Copy exactly the lines of the data below that run from the line holding "(** The lexeme" through the line holding "Definition consumed (lexer", both ends included.

RECORDS SUPPLIED section start

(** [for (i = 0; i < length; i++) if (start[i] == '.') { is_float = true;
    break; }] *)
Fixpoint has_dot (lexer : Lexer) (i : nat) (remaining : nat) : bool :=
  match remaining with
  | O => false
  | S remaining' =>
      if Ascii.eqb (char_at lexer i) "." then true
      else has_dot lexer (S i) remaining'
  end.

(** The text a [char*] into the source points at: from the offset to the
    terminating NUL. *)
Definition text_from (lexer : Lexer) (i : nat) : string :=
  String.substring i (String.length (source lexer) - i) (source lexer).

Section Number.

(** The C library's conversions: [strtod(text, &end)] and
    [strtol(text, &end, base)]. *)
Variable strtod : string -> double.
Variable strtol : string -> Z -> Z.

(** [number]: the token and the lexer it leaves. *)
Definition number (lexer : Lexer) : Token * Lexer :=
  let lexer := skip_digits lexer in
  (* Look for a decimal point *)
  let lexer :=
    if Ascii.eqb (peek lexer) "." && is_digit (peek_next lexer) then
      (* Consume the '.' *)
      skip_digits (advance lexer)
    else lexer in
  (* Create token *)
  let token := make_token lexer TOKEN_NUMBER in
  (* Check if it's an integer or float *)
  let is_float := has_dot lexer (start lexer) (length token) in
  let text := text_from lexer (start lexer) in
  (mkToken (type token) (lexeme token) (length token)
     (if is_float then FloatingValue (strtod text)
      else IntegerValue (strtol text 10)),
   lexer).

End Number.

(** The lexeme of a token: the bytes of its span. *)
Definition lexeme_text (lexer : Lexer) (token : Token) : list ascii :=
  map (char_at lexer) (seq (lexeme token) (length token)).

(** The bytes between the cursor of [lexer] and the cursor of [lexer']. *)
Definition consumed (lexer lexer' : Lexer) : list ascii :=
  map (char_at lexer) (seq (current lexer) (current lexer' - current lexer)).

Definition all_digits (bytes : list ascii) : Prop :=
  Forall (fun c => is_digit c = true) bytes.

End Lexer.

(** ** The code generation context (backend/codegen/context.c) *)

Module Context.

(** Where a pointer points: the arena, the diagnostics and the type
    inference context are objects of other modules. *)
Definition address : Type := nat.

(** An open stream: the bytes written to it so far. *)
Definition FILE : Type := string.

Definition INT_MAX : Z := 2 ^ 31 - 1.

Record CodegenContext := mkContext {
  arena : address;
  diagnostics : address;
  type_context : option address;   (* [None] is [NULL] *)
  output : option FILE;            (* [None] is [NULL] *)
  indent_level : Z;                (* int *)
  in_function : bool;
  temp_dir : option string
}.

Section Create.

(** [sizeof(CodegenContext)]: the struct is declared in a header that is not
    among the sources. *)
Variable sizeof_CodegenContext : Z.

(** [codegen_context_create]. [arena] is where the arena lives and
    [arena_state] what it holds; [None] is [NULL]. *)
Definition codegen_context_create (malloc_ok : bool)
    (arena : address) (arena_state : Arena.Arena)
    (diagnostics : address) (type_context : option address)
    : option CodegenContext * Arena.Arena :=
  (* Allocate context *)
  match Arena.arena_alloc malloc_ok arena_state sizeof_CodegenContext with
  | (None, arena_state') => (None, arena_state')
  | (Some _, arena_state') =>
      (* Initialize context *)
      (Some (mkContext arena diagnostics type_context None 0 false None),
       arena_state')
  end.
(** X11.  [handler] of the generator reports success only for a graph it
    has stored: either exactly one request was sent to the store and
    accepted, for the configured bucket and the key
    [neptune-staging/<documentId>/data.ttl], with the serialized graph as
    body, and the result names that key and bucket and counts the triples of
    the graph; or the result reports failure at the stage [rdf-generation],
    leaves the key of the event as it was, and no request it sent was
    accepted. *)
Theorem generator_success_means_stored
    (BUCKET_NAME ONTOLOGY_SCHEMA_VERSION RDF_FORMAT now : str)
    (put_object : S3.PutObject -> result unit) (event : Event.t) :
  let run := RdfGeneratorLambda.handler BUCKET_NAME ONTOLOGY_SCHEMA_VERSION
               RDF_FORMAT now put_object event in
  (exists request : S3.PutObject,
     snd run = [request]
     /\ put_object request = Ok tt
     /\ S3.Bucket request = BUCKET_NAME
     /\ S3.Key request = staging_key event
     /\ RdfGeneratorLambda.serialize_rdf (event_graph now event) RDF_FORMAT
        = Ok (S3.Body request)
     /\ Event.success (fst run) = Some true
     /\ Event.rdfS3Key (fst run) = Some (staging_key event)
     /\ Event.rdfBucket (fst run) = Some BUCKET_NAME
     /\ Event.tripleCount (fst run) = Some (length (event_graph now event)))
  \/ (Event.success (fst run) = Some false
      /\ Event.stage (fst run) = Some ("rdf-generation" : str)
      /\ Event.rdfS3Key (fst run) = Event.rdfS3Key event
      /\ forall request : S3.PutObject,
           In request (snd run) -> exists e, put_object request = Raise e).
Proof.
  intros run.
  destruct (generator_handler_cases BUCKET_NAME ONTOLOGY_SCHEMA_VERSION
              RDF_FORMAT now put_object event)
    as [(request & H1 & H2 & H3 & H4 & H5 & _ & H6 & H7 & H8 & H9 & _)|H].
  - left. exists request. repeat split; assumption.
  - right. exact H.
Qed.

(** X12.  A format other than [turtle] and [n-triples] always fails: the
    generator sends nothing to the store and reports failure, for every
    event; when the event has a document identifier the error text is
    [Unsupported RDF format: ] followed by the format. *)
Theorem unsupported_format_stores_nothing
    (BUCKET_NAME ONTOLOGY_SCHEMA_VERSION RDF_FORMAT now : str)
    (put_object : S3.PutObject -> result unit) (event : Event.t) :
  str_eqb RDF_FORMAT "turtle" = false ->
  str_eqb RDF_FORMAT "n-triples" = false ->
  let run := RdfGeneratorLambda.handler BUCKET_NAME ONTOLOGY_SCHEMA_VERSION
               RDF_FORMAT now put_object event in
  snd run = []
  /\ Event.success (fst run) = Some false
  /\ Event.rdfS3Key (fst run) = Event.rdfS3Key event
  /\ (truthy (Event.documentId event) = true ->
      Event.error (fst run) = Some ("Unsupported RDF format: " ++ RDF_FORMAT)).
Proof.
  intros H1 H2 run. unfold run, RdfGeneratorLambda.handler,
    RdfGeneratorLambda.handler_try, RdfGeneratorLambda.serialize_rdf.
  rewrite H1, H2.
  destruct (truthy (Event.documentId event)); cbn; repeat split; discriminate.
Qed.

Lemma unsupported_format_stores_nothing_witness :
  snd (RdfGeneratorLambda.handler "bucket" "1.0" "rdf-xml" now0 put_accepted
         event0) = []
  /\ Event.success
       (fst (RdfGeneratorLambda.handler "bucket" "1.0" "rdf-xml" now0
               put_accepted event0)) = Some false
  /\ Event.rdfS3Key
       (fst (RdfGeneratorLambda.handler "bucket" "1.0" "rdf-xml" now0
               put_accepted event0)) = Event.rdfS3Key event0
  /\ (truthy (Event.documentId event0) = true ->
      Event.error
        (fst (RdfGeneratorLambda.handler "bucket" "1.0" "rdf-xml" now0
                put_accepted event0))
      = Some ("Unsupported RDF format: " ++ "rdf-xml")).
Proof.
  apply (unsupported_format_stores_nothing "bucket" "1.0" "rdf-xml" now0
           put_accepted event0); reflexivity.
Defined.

RECORDS SUPPLIED section end

● **ANSWER**
(** The lexeme of a token: the bytes of its span. *)
Definition lexeme_text (lexer : Lexer) (token : Token) : list ascii :=
  map (char_at lexer) (seq (lexeme token) (length token)).

(** The bytes between the cursor of [lexer] and the cursor of [lexer']. *)
Definition consumed (lexer lexer' : Lexer) : list ascii :=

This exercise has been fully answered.